I Saw You As You Left This World
Dad, I was going to text you this morning something,
something I wanted to tell you. But then I remembered
you’re not here any longer, and my great sadness stirred.
Its two months today that we saw your face through our
phones and you were all thumbs up we’re gonna give this
intubation a go and not an hour later my phone rang and
your youngest son told me in heaves Dad’s gone, John.
Something in me broke that moment, and Life’s wild wind
I’ve always loved is now bitter cold and I can’t get warm.
To try and get a better signal we drove across the highway
to a Love’s travel stop parking lot and there, walking out
of the front door was you—same hat, same denim shirt,
same suspenders holding up same baggy jeans, and same
large hands with veins visible from a distance.
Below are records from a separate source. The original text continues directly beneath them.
(** * Log analyser (03_script_logger.py): shallow embedding and properties

    The script reads a line-oriented log file, parses every non-blank line
    into a [LogEntry], and either counts the entries per level or lists the
    entries of one level.

    Data model used below.
    - A Python [str] is a sequence of Unicode code points: [list N]
      ([len] is [length], slicing is on code points).
    - [LogEntry] (a [TypedDict] with four fixed keys) is a record.
    - A [dict] / [Counter] is an insertion-ordered association list without
      duplicate keys; its values are Python ints ([Z]).
    - Exceptions are values of [exn]; a computation that may raise returns
      [result]; a computation that prints threads [stdout] through [IO].
    - The file system is a function from a path to either an I/O failure or
      the list of lines that iterating over the open file yields. *)

From Stdlib Require Import List NArith ZArith Bool Lia.
From Stdlib Require Import Sorted Permutation.
From Stdlib Require String DecimalString.
From Stdlib.Strings Require Byte.
Import ListNotations.
Import String.StringSyntax.
Delimit Scope string_scope with string.

Local Open Scope N_scope.

(* ===================================================================== *)
(** ** Python strings                                                     *)
(* ===================================================================== *)

Module PyStr.

(** A [str]: its code points, in order. *)
Definition str : Type := list N.

Definition str_eq_dec : forall a b : str, {a = b} + {a <> b} :=
  list_eq_dec N.eq_dec.

(** [a == b] on strings. *)
Definition str_eqb (a b : str) : bool :=
  if str_eq_dec a b then true else false.

(** Decoding of the UTF-8 bytes of a source literal into code points (the
    source file is UTF-8 and its literals hold Cyrillic text). *)
Fixpoint utf8_decode (bs : list N) : str :=
  match bs with
  | [] => []
  | b0 :: r0 =>
    if b0 <? 128 then b0 :: utf8_decode r0
    else match r0 with
    | [] => []
    | b1 :: r1 =>
      if b0 <? 224 then ((b0 - 192) * 64 + (b1 - 128)) :: utf8_decode r1
      else match r1 with
      | [] => []
      | b2 :: r2 =>
        if b0 <? 240
        then ((b0 - 224) * 4096 + (b1 - 128) * 64 + (b2 - 128))
               :: utf8_decode r2
        else match r2 with
        | [] => []
        | b3 :: r3 =>
          ((b0 - 240) * 262144 + (b1 - 128) * 4096
             + (b2 - 128) * 64 + (b3 - 128)) :: utf8_decode r3
        end
      end
    end
  end.

(** A string literal of the source. *)
Definition py (s : String.string) : str :=
  utf8_decode (map Strings.Byte.to_N (String.list_byte_of_string s)).

Arguments py s%_string.

(** [ch.isspace()] for one code point: the characters [str.strip] and
    [str.split] treat as whitespace. *)
Definition is_space (c : N) : bool :=
  ((9 <=? c) && (c <=? 13)) || ((28 <=? c) && (c <=? 32))
  || (c =? 133) || (c =? 160) || (c =? 5760)
  || ((8192 <=? c) && (c <=? 8202))
  || (c =? 8232) || (c =? 8233) || (c =? 8239) || (c =? 8287)
  || (c =? 12288).

Definition non_space (c : N) : bool := negb (is_space c).

Fixpoint take_while (p : N -> bool) (s : str) : str :=
  match s with
  | [] => []
  | c :: s' => if p c then c :: take_while p s' else []
  end.

Fixpoint drop_while (p : N -> bool) (s : str) : str :=
  match s with
  | [] => []
  | c :: s' => if p c then drop_while p s' else s
  end.

(** [s.lstrip()]. *)
Definition lstrip (s : str) : str := drop_while is_space s.

(** [s.rstrip()]: the trailing run of whitespace is removed. *)
Fixpoint rstrip (s : str) : str :=
  match s with
  | [] => []
  | c :: s' =>
    match rstrip s' with
    | [] => if is_space c then [] else [c]
    | r => c :: r
    end
  end.

(** [s.strip()]. *)
Definition strip (s : str) : str := rstrip (lstrip s).

(** [s.split(maxsplit=maxcount)] without separator, for [maxcount >= 0]:
    up to [maxcount] times, skip whitespace and cut one whitespace-free
    word; what is left after the last cut, without its leading whitespace,
    is kept whole as the final item when it is not empty. *)
Fixpoint split_ws (maxcount : nat) (s : str) : list str :=
  match maxcount with
  | O => match lstrip s with
         | [] => []
         | r => [r]
         end
  | S m => match lstrip s with
           | [] => []
           | r => take_while non_space r :: split_ws m (drop_while non_space r)
           end
  end.

(** [s.split()]: no limit on the number of cuts (a string of [n] code
    points has fewer than [n + 1] words). *)
Definition split (s : str) : list str := split_ws (length s) s.

(** The whitespace-delimited tokens of a string, read off one code point
    at a time: [cur] is the token being read. *)
Fixpoint tokens_from (cur : str) (s : str) : list str :=
  match s with
  | [] => match cur with [] => [] | _ => [cur] end
  | c :: s' =>
    if is_space c
    then match cur with
         | [] => tokens_from [] s'
         | _ => cur :: tokens_from [] s'
         end
    else tokens_from (cur ++ [c]) s'
  end.

Definition tokens (s : str) : list str := tokens_from [] s.

(** The case table of the Unicode database, which [str.upper] consults for
    every code point ([to_upper_full c] is the upper-case form of [c], one
    to three code points).  On ASCII it maps [a-z] to [A-Z] and leaves
    everything else alone. *)
Definition ascii_upper (c : N) : N :=
  if (97 <=? c) && (c <=? 122) then c - 32 else c.

Class CaseTable : Type := {
  to_upper_full : N -> list N;
  to_upper_ascii : forall c, c < 128 -> to_upper_full c = [ascii_upper c]
}.

(** [s.upper()]. *)
Definition upper `{CaseTable} (s : str) : str := flat_map to_upper_full s.

(** ['c' * n]. *)
Definition repeat_char (c : N) (n : nat) : str := repeat c n.

(** [f"{s:<{width}}"]: left-aligned in a field of [width], padded with
    spaces on the right; longer strings are not cut. *)
Definition ljust (s : str) (width : nat) : str :=
  s ++ repeat_char 32 (width - length s).

(** [a < b] on strings: lexicographic on code points. *)
Fixpoint str_ltb (a b : str) : bool :=
  match a, b with
  | _, [] => false
  | [], _ :: _ => true
  | x :: a', y :: b' =>
    if x <? y then true else if y <? x then false else str_ltb a' b'
  end.

(** [str(n)] for a Python int. *)
Definition str_of_int (n : Z) : str :=
  py (DecimalString.NilZero.string_of_int (Z.to_int n)).

End PyStr.

Import PyStr.

(* ===================================================================== *)
(** ** Python dictionaries, [Counter], [sorted], [max]                    *)
(* ===================================================================== *)

Module PyDict.

(** A [dict] from [str] to [int]: the items in insertion order, every key
    once. *)
Definition dict : Type := list (str * Z).

Definition keys (d : dict) : list str := map fst d.

(** [d.get(k)]. *)
Fixpoint get (d : dict) (k : str) : option Z :=
  match d with
  | [] => None
  | (k', v) :: d' => if str_eq_dec k k' then Some v else get d' k
  end.

(** [d.get(k, default)]. *)
Definition get_default (d : dict) (k : str) (default : Z) : Z :=
  match get d k with
  | Some v => v
  | None => default
  end.

(** [d[k] = v]: a key that is present keeps its place, a new key goes to
    the end. *)
Fixpoint set (d : dict) (k : str) (v : Z) : dict :=
  match d with
  | [] => [(k, v)]
  | (k', v') :: d' =>
    if str_eq_dec k k' then (k, v) :: d' else (k', v') :: set d' k v
  end.

(** [Counter(iterable)]: starting from the empty mapping, for every
    element [mapping[elem] = mapping.get(elem, 0) + 1]. *)
Definition Counter (iterable : list str) : dict :=
  fold_left (fun mapping elem =>
               set mapping elem (get_default mapping elem 0 + 1)%Z)
            iterable [].

(** [sorted(iterable)] on strings: a stable sort that compares with [<]
    only.  [insert_sorted x l] puts [x] in front of the first item that is
    not smaller than [x]. *)
Fixpoint insert_sorted (x : str) (l : list str) : list str :=
  match l with
  | [] => [x]
  | y :: l' => if str_ltb y x then y :: insert_sorted x l' else x :: l
  end.

Definition sorted (iterable : list str) : list str :=
  fold_right insert_sorted [] iterable.

(** [max(iterable, default=default)] on lengths. *)
Definition max_default (iterable : list nat) (default : nat) : nat :=
  match iterable with
  | [] => default
  | x :: rest => fold_left Nat.max rest x
  end.

End PyDict.

(* ===================================================================== *)
(** ** Exceptions and printing                                            *)
(* ===================================================================== *)

Module PyEff.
I said Look,
and we both couldn’t find our breath. I grabbed my phone
and snapped a picture of you walking in front of the Chester’s
Chicken sign and the ice box where bags that day were $2.49.
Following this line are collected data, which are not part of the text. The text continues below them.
(** A [dataavailable] event appends its payload, when it is of positive
    size, to the chunks of the recorder that fires it. *)
Lemma dataavailable_chunks r r' data s :
  isMounted s = true ->
  recorder_chunks r (dispatch (EvDataAvailable r' data) s) =
  recorder_chunks r s ++ captured_by r s (EvDataAvailable r' data).
Proof.
  intros Hm. unfold captured_by, recorder_live, recorder_chunks, kept_chunks.
  rewrite Hm. cbn [andb dispatch].
  destruct (decide (r' = r)) as [->|Hne].
  - rewrite bool_decide_eq_true_2 by done. cbn [andb].
    destruct (recorders s !! r) as [rec|] eqn:Hl; [|by rewrite Hl].
    destruct (bool_decide (rec_state rec = recording) || stop_pending rec);
      [|by rewrite Hl, app_nil_r].
    unfold ondataavailable. rewrite Hl.
    destruct data as [|b data]; cbn.
    + by rewrite Hl, app_nil_r.
    + destruct_hook s; cbn in *.
      by rewrite list_lookup_insert_eq by (by eapply lookup_lt_Some).
  - rewrite bool_decide_eq_false_2 by done. cbn [andb]. rewrite app_nil_r.
    destruct (recorders s !! r') as [rec|] eqn:Hl; [|done].
    destruct (bool_decide (rec_state rec = recording) || stop_pending rec);
      [|done].
    unfold ondataavailable. rewrite Hl.
    destruct data as [|b data]; cbn; [done|].
    destruct_hook s; cbn in *. by rewrite list_lookup_insert_ne.
Qed.

Lemma step_recorder_chunks r s e :
  recorder_chunks r (step s e) = recorder_chunks r s ++ captured_by r s e.
Proof.
  unfold step. destruct (isMounted s) eqn:Hm.
  - assert (Hc : forall x, recorder_chunks r (commit x) = recorder_chunks r x).
    { intros x. unfold recorder_chunks.
      by destruct (commit_capture_fields x) as (-> & _). }
    rewrite Hc.
    destruct e; try (by rewrite dispatch_chunks_kept, app_nil_r).
    by apply dataavailable_chunks.
  - unfold captured_by. destruct e; try (by rewrite app_nil_r).
    rewrite Hm. cbn [andb]. by rewrite app_nil_r.
Qed.

(** The chunks a recorder holds are what it has captured, in capture
    order. *)
Lemma run_recorder_chunks r tr s :
  recorder_chunks r (run s tr) = recorder_chunks r s ++ captured r s tr.
Proof.
  revert s. induction tr as [|e tr IH]; intros s; cbn [captured].
  - by rewrite app_nil_r.
  - change (run s (e :: tr)) with (run (step s e) tr).
    by rewrite IH, step_recorder_chunks, app_assoc.
Qed.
That wasn’t what I was going to tell you this morning but I
hadn’t mentioned that I saw you as you left this world, saw
you at Love’s in Clayton, New Mexico, but you didn’t see me.
So beautiful
I like the idea of Clayton being the place us Euro-Americans get directed before the Roll is Called Up Yonder. This is really moving, John
I have tears in my eyes. You are a gifted writer and I pray in thanksgiving for the gift of your dad. You are in my prayers. Thank you for writing during this time of grieving.
What a beautiful gift to see your dad in the midst of such fresh grief. And I do believe he “saw” you. He didn’t need to look at you to know you were there. ?
What a beautiful gift, to see your dad in the midst of such fresh grief. ?. I believe he saw you also; he didn’t need to look with his eyes to know you were there. ❤️.
Peace
John my heart cries out for your peace. I won’t tell you how to find it because you already know. Give yourself the gift of time. Two months doesn’t begin to measure up to the 40 or so years before the heartbreak. What I will say is this. You are loved and in time love conquers all pain . WHEN you are healed you WILL move on. You will not forget but peace will overshadow the pain and what is left will become beautiful reminders of the precious memories that you can cherish. You are not defeated just badly bruised.
Oh, yes he does see you, John. I’m sure of it.
It is so easy to miss people after they are gone.
For when they are here I could not fathom how it would be without them.
And they do appear. In dreams, in memories, in myself.
I cry about the beauty and about the regrets and heartache of this quickly passing life.
I know the clothes, the boots, the ways, the smile, the twinkling in the eyes in the blink. There is no choice but to go. And ‘I love you’ are the words.
Stunning and beautiful, John!
Keep moving through it, John. After losing her husband during 9-11 a grieving wife kept her husband’s phone on so that she could call the number to hear her husband’s voice on his voicemail. Write the text, anyway. Wallow in the memories.
Powerful pleas and prayers from the deepest places.Take as long as you need…it will be forever; only the dissonance will diminish.
I don’t even know what to say, this is so beautiful and heartbreaking.
Oh, I think he did, John. I really do.
Thank you.
Of course you saw him— you are one who sees. And you show us. Thank you.
Ken and I wept.
Mwen we ou. Mwen sanje ou. I see you. I remember/know/value you. (En Kreyol).
Really nice John! We will never forget our sweet parents.